> **Required work**
Entries follow. Return each line that contains the word "pose".

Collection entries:
Lemma pairwise_sum_rec_suma_de depth : forall a,
  a <> [] -> suma_de a (pairwise_sum_rec depth a).
Proof.
  induction depth as [| depth IH]; intros a Ha; cbn [pairwise_sum_rec];
    destruct (List.length a <? 8)%nat eqn:E8;
    try (apply sum_small_suma_de; exact Ha);
    destruct (List.length a <=? PW_BLOCKSIZE)%nat eqn:E128;
    try (apply sum_block_suma_de; exact Ha).
  apply Nat.ltb_ge in E8. apply Nat.leb_gt in E128. unfold PW_BLOCKSIZE in E128.
  set (n2 := (List.length a / 2 - (List.length a / 2) mod 8)%nat).
  assert (H2 : (0 < n2 < List.length a)%nat) by (apply corte; exact E128).
  clearbody n2.
  rewrite <- (firstn_skipn n2 a) at 1.
  apply suma_mas; apply IH.
  - intros E. apply (f_equal (@List.length _)) in E.
    rewrite length_firstn in E. cbn in E. lia.
  - intros E. apply (f_equal (@List.length _)) in E.
    rewrite length_skipn in E. cbn in E. lia.
Qed.

(** A depth of at least the length is the same as any greater depth: the
    branch that stops the recursion for lack of depth is not reached. *)
Lemma pairwise_sum_depth depth : forall depth' a,
  (List.length a <= depth)%nat -> (List.length a <= depth')%nat ->
  pairwise_sum_rec depth a = pairwise_sum_rec depth' a.
Proof.
  induction depth as [| depth IH]; intros depth' a H H'.
  - destruct a; [| cbn in H; lia]. destruct depth'; reflexivity.
  - destruct depth' as [| depth'].
    + destruct a; [| cbn in H'; lia]. reflexivity.
    + cbn [pairwise_sum_rec].
      destruct (List.length a <? 8)%nat eqn:E8; [reflexivity |].
      destruct (List.length a <=? PW_BLOCKSIZE)%nat eqn:E128; [reflexivity |].
      apply Nat.ltb_ge in E8. apply Nat.leb_gt in E128.
      unfold PW_BLOCKSIZE in E128.
      set (n2 := (List.length a / 2 - (List.length a / 2) mod 8)%nat).
      assert (H2 : (0 < n2 < List.length a)%nat) by (apply corte; exact E128).
      clearbody n2.
      f_equal; apply IH; rewrite ?length_firstn, ?length_skipn; lia.
Qed.

Lemma ndarray_sum_suma_de a : suma_de a (ndarray_sum a).
Proof.
  destruct a as [| x a]; [constructor |].
  unfold ndarray_sum. rewrite add_neg_zero_l.
  apply pairwise_sum_rec_suma_de. discriminate.
Qed.

Lemma map_fillna0_nonneg s : Forall nonneg s -> map fillna0 s = s.
Proof.
  induction 1 as [| f s Hf Hs IH]; cbn; [reflexivity |].
  rewrite fillna0_nonneg by exact Hf. f_equal. exact IH.
Qed.

(** The total of a column without missing values is a sum of its values. *)
Lemma Series_sum_suma_de s : Forall nonneg s -> suma_de s (Series_sum s).
Proof.
  intros H. unfold Series_sum. rewrite (map_fillna0_nonneg s H).
  apply ndarray_sum_suma_de.
Qed.

Lemma Series_sum_nonneg s : Forall nonneg s -> nonneg (Series_sum s).
Proof.
  intros H. apply (suma_de_nonneg s); [exact H | apply Series_sum_suma_de, H].
Qed.

Lemma Series_count_length s : Forall nonneg s -> Series_count s = List.length s.
Proof.
  intros H. unfold Series_count.
  induction H as [| f s Hf Hs IH]; cbn; [reflexivity |].
  apply nonneg_sign_free in Hf.
  destruct f; cbn in *; try contradiction; rewrite IH; reflexivity.
Qed.

Lemma suma_Z_app ks1 ks2 : suma_Z (ks1 ++ ks2) = suma_Z ks1 + suma_Z ks2.
Proof. unfold suma_Z. induction ks1 as [| k ks1 IH]; cbn; lia. Qed.

Lemma suma_Z_nonneg ks : Forall (fun k => 0 <= k) ks -> 0 <= suma_Z ks.
Proof. unfold suma_Z. induction 1; cbn; lia. Qed.

Lemma suma_Z_Permutation ks ks' : Permutation ks ks' -> suma_Z ks = suma_Z ks'.
Proof. unfold suma_Z. induction 1; cbn; lia. Qed.

(** Whole amounts whose exact sum is below [2^53] are added without any
    rounding, in whatever order: every sum of them is the exact sum. *)
Lemma suma_de_enteros l t :
  suma_de l t ->
  forall ks, l = map of_Z ks -> Forall (fun k => 0 <= k) ks ->
  suma_Z ks < 2 ^ 53 -> t = of_Z (suma_Z ks).
Proof.
  induction 1 as [| x | l1 l2 a b H1 IH1 H2 IH2 | l l' a Hp H IH];
    intros ks E Hks Hsum.
  - destruct ks; [reflexivity | discriminate].
  - destruct ks as [| k [| ? ?]]; try discriminate.
    injection E as ->. cbn. rewrite Z.add_0_r. reflexivity.
  - symmetry in E. apply map_eq_app in E as (ks1 & ks2 & -> & E1 & E2).
    apply Forall_app in Hks as [Hk1 Hk2].
    pose proof (suma_Z_nonneg ks1 Hk1). pose proof (suma_Z_nonneg ks2 Hk2).
    rewrite suma_Z_app in Hsum |- *.
    rewrite (IH1 ks1), (IH2 ks2) by (auto; lia).
    apply add_of_Z; lia.
  - subst l'. apply Permutation_map_inv in Hp as (ks' & -> & Hp').
    rewrite (suma_Z_Permutation ks ks' Hp') in Hsum |- *.
    apply IH; [reflexivity | | exact Hsum].
    rewrite <- Hp'. exact Hks.
Qed.

Lemma delta_pct_counts c p :
  0 <= c < overflow_threshold -> 0 <= p ->
  exists f, delta_pct (VInt c) (VInt p) = Ok (VFloat f).
Proof.
  intros Hc Hp. unfold delta_pct. cbn [in_0_None pd_isna].
  rewrite orb_false_r. destruct (Z.eqb_spec p 0) as [-> | Hp0]; [eauto |].
  cbn [py_sub bind py_truediv]. destruct (Z.eqb_spec p 0); [contradiction |].
  pose proof threshold_above_machine as T.
  assert (overflow_threshold <= overflow_threshold * Z.abs p) by nia.
  assert (Z.abs p < overflow_threshold * Z.abs p) by nia.
  destruct (Z.leb_spec (overflow_threshold * Z.abs p) (Z.abs (c - p))); [lia |].
  cbn [bind py_mul]. change (float_of_int 100) with (Ok (of_Z 100)).
  cbn [bind]. eauto.
Qed.

Lemma delta_pct_floats a p :
  exists f, delta_pct (VFloat a) (VFloat p) = Ok (VFloat f).
Proof. apply delta_pct_total; [discriminate | exact I | exact I]. Qed.

Lemma comparacion_cases df_full rango modo_comp :
  (modo_comp = "Sin comparación"%string
   /\ comparacion df_full rango modo_comp
      = Ok (None, (VFloat nan, VFloat nan, VFloat nan)))
  \/ (modo_comp <> "Sin comparación"%string
      /\ exists prev,
           periodo_anterior df_full rango
             (if String.eqb modo_comp "Periodo anterior" then "dias"%string
              else "anio"%string) = Ok prev
           /\ comparacion df_full rango modo_comp = Ok (Some prev, agregados prev)).
Proof.
  unfold comparacion.
  destruct (String.eqb_spec modo_comp "Sin comparación") as [E | E]; cbn [negb].
  - left. auto.
  - right. split; [exact E |]. rewrite periodo_anterior_filter. cbn [bind]. eauto.
Qed.

Lemma kpis_ok df_full df rango modo_comp :
  Z.of_nat (List.length df) < overflow_threshold ->
  exists k,
    kpis df_full df rango modo_comp = Ok k
    /\ (tot k, avg k, cnt k) = agregados df
    /\ comparacion df_full rango modo_comp
       = Ok (prev_df k, (prev_tot k, prev_avg k, prev_cnt k))
    /\ delta_pct (tot k) (prev_tot k) = Ok (pct_tot k)
    /\ delta_pct (avg k) (prev_avg k) = Ok (pct_avg k)
    /\ delta_pct (cnt k) (prev_cnt k) = Ok (pct_cnt k).
Proof.
  intros Hlen. unfold kpis. unfold agregados at 1.
  destruct (comparacion_cases df_full rango modo_comp)
    as [[_ ->] | [_ (prev & _ & ->)]]; cbn [bind].
  - eexists. split_and!; reflexivity.
  - unfold agregados at 1.
    destruct (delta_pct_floats (Series_sum (column Ventas df))
                (Series_sum (column Ventas prev))) as [f1 E1].
    destruct (delta_pct_floats (Series_mean (column Ventas df))
                (Series_mean (column Ventas prev))) as [f2 E2].
    destruct (delta_pct_counts (Z.of_nat (List.length df))
                (Z.of_nat (List.length prev))) as [f3 E3]; [lia | lia |].
    unfold shape0. rewrite E1, E2, E3. cbn [bind].
    eexists. split_and!; try reflexivity; cbn; assumption.
Qed.

Lemma filter_length_le {A} (p : A -> bool) (l : list A) :
  (List.length (List.filter p l) <= List.length l)%nat.
Proof. induction l as [| x l IH]; cbn; [lia |]. destruct (p x); cbn; lia. Qed.

Lemma dashboard_ok df_full rango regiones categorias modo_comp :
  Z.of_nat (List.length df_full) < 2 ^ 63 ->
  exists df k,
    dashboard df_full rango regiones categorias modo_comp = Ok (df, k)
    /\ filtrado_principal df_full rango regiones categorias = Ok df
    /\ kpis df_full df rango modo_comp = Ok k.
Proof.
  intros Hlen. unfold dashboard. rewrite filtrado_principal_filter. cbn [bind].
  set (df := List.filter _ df_full).
  destruct (kpis_ok df_full df rango modo_comp) as (k & Hk & _).
  { pose proof (filter_length_le (incluido_b rango regiones categorias) df_full).
    pose proof threshold_above_machine. fold df in H. lia. }
  rewrite Hk. cbn [bind]. eauto.
Qed.

(** ** The currency formatter *)

Lemma append_cons c s t : (String c s ++ t)%string = String c (s ++ t).
Proof. reflexivity. Qed.

Lemma append_nil t : (EmptyString ++ t)%string = t.
Proof. reflexivity. Qed.

Lemma replace_app old new s t :
  replace old new (s ++ t) = (replace old new s ++ replace old new t)%string.
Proof.
  induction s as [| c s IH]; [reflexivity |].
  rewrite append_cons. cbn [replace]. rewrite append_cons, IH. reflexivity.
Qed.

Lemma intercambio_app s t :
  intercambio (s ++ t) = (intercambio s ++ intercambio t)%string.
Proof. unfold intercambio. rewrite !replace_app. reflexivity. Qed.

Lemma intercambio_cons_digit c s :
  is_digit c = true -> intercambio (String c s) = String c (intercambio s).
Proof.
  intros H. unfold intercambio. cbn [replace].
  destruct (Ascii.eqb_spec c ","); [subst; discriminate |].
  destruct (Ascii.eqb_spec c "."); [subst; discriminate |].
  destruct (Ascii.eqb_spec c "X"); [subst; discriminate |].
  reflexivity.
Qed.

Lemma intercambio_digits s : all_digits s = true -> intercambio s = s.
Proof.
  induction s as [| c s IH]; cbn [all_digits]; [reflexivity |].
  intros H. apply andb_true_iff in H as [Hc Hs].
  rewrite intercambio_cons_digit by exact Hc. rewrite IH by exact Hs.
  reflexivity.
Qed.

Lemma intercambio_group3 s :
  all_digits s = true -> intercambio (group3 "," s) = group3 "." s.
Proof.
  induction s as [| c s IH]; cbn [all_digits group3]; [reflexivity |].
  intros H. apply andb_true_iff in H as [Hc Hs].
  rewrite intercambio_cons_digit by exact Hc. f_equal.
  destruct (negb (Nat.eqb (String.length s) 0)
            && Nat.eqb (String.length s mod 3) 0).
  - change (String "," (group3 "," s)) with ("," ++ group3 "," s)%string.
    rewrite intercambio_app, IH by exact Hs. reflexivity.
  - apply IH, Hs.
Qed.
(** * Alfamart stock management: the stock-transaction core

    A shallow embedding of the stock ledger of [models/product.py], the
    transaction classes and factory of [models/stock_transaction.py] and the
    stock route of [routes/product.py], followed by the properties of the
    specification that concern them.

    Conventions of the embedding.
    - Python integers are [Z]; unit costs are rationals [Q] (only their sign
      and their being zero are ever inspected); text is [string], read as
      ASCII text.
    - A method that mutates [self] is a computation in the monad [M S], a
      state transformer that either returns a value or raises an exception.
      Unlike a rollback, a raised exception keeps every write made before
      it, as a Python object does.
    - Exceptions carry the very text of the source's messages.
    - [datetime.utcnow()] is a parameter [utcnow] of the methods that stamp
      [_updated_at]: one clock reading per request. *)

From Stdlib Require Import ZArith QArith String Ascii List Bool Lia.
From Stdlib Require Import DecimalString Qabs.
Import ListNotations.

Local Open Scope string_scope.
Local Open Scope Z_scope.

(** ** Python runtime *)

Module Py.

(** The exceptions the modelled code raises.  [TypeError] is what a call
    with a missing or an unexpected keyword argument raises;
    [OverflowError] is what the database driver raises for an integer its
    column cannot hold. *)
Inductive exception : Type :=
| ValueError (msg : string)
| NotImplementedError (msg : string)
| TypeError
| NotFound
| OverflowError.

Inductive outcome (A : Type) : Type :=
| Returns (a : A)
| Raises (e : exception).
Arguments Returns {A} a.
Arguments Raises {A} e.

(** Computations over a mutable object of type [S]. *)
Definition M (S A : Type) : Type := S -> outcome A * S.

Definition ret {S A} (a : A) : M S A := fun s => (Returns a, s).
(** * UpAndUp presence server: a shallow embedding of [server.js]

    The server keeps three pieces of shared state ([users], [connectedUsers],
    [sseClients]) and mutates them from the WebSocket and HTTP handlers.  Each
    handler is embedded as a function from the state before to the state after
    together with the list of effects it performed (console lines, writes of
    [users.json], writes to server-sent-event responses, WebSocket replies).

    Modelling conventions:
    - a JavaScript value that is a string or [undefined] is an [option string];
    - [users] is a plain object used as a dictionary; its own properties are a
      [gmap string User].  [users[steamId]] follows the prototype chain: a
      key that is not an own property finds what [Object.prototype] holds
      under that name, its own members or what the handlers have assigned on
      it through [users["__proto__"]].  What the libraries ([express], [ws],
      [fs]) do when [Object.prototype] has been given properties is outside
      the model, and so is the enumeration order of [Object.values];
    - [connectedUsers] is a [Set] of such values, a [gset (option string)];
    - [JSON.stringify] and [toLocaleString] are kept symbolic: the payloads of
      the effects carry the value that is serialised;
    - numbers are IEEE binary64 values, kept exactly as [m * 2^e]. *)

From Stdlib Require Import ZArith Ascii String DecimalString.
From Stdlib Require DecimalPos DecimalN.
From stdpp Require Import gmap strings list fin_maps.

Local Open Scope string_scope.

(** ** JavaScript strings *)

(** [s.split(sep)] for a one-character separator: the pieces between the
    occurrences of [sep]; never the empty array. *)
Fixpoint split (sep : ascii) (s : string) : list string :=
  match s with
  | EmptyString => [EmptyString]
  | String c rest =>
      if Ascii.eqb c sep then EmptyString :: split sep rest
      else match split sep rest with
           | [] => [String c EmptyString]
           | p :: ps => String c p :: ps
           end
  end.

(** A value that is a string or [undefined]. *)
Abbreviation JsVal := (option string).

(** [ToPropertyKey]: how a value indexes an object ([users[steamId]]). *)
Definition toPropertyKey (v : JsVal) : string :=
  match v with Some s => s | None => "undefined" end.

(** [v || dflt] on such a value: [undefined] and the empty string are falsy. *)
Definition or_else (v : JsVal) (dflt : string) : string :=
  match v with
  | Some EmptyString | None => dflt
  | Some s => s
  end.

(** ** JavaScript numbers: [parseFloat] and [toFixed] *)

Module JSNumber.

Local Open Scope Z_scope.

(** A binary64 value.  [Finite neg m e] is [(-1)^neg * m * 2^e];
    [Finite true 0 _] is the negative zero. *)
Inductive Number :=
| NaN
| Infinity (neg : bool)
| Finite (neg : bool) (m : N) (e : Z).

Definition is_digit (c : ascii) : bool :=
  let n := Z.of_N (N_of_ascii c) in (48 <=? n) && (n <=? 57).

Definition digit_val (c : ascii) : Z := Z.of_N (N_of_ascii c) - 48.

> **Solution below**
    pose proof (suma_Z_nonneg ks1 Hk1). pose proof (suma_Z_nonneg ks2 Hk2).
  pose proof threshold_above_machine as T.
  { pose proof (filter_length_le (incluido_b rango regiones categorias) df_full).
    pose proof threshold_above_machine. fold df in H. lia. }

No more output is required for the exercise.